Game-Based Approximate Optimal Motion Planning for Safe Human-Swarm Interaction

IEEE Trans Cybern. 2024 Jan 1:PP. doi: 10.1109/TCYB.2023.3340659. Online ahead of print.

Abstract

Safety as a fundamental requirement for human-swarm interaction has attracted a lot of attention in recent years. Most existing approaches solve a constrained optimization problem at each time step, which has a high real-time requirement. To deal with this challenge, this article formulates the safe human-swarm interaction problem as a Stackerberg-Nash game, in which the optimization is performed over the entire time domain. The leader robot is supposed to be in a dominant position, interacting directly with the human operator to realize trajectory tracking and responsible for guiding the swarm to avoid obstacles. The follower robots always take their best responses to leader's behavior with the purpose of achieving the desired formation. Following the bottom-up principle, we first design the best-response controllers, that is, Nash equilibrium strategies, for the followers. Then, a Lyapunov-like control barrier function-based safety controller and a learning-based formation tracking controller for the leader are designed to realize safe and robust cooperation.

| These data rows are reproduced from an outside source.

(** * CreditCardParser: the extraction pipeline of [parser.py]

    A shallow embedding of [ChaseParser] (src/parser.py) and the proofs of
    the properties its specification states.

    Modelling conventions.
    - A Python [str] is a list of characters.  Characters are the code
      points U+0000..U+00FF (Rocq's [ascii]); on that range [\d], [\s],
      [str.strip], [str.lower] and [re.IGNORECASE] are exactly the
      functions below.
    - A Python [float] obtained from [float(s)] is the rational number the
      decimal literal [s] denotes, in lowest terms; rounding to the nearest
      double is not modelled, and [as_double] tells when the double is
      infinity.
    - [re.search] is a backtracking matcher over the fragment of regular
      expressions the parser uses (character classes, bounded and unbounded
      repetition, greedy or lazy, concatenation and capture groups).
    - pdfplumber is a read-only store of documents; opening a document and
      leaving the [with] block are explicit steps of a state and exception
      monad. *)

From Stdlib Require Import Ascii String QArith Qabs Lia.
From stdpp Require Import base list.

Open Scope string_scope.
Open Scope list_scope.
Open Scope nat_scope.

(** ** Strings *)

Definition pystr := list ascii.

Definition py (s : string) : pystr := list_ascii_of_string s.
Coercion py : string >-> pystr.

Definition code (c : ascii) : nat := nat_of_ascii c.

Definition char_eqb (a b : ascii) : bool := Ascii.eqb a b.

#[global] Instance ascii_eq_dec : EqDecision ascii := Ascii.ascii_dec.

We show that the designed controllers can make the robotic swarms move in a desired geometric formation following the human command and modify their motion trajectories autonomously when the human command is unsafe. The effectiveness of the proposed approach is verified through simulation and experiments. The experiment results further show that safety can still be guaranteed even when there exists a dynamic obstacle.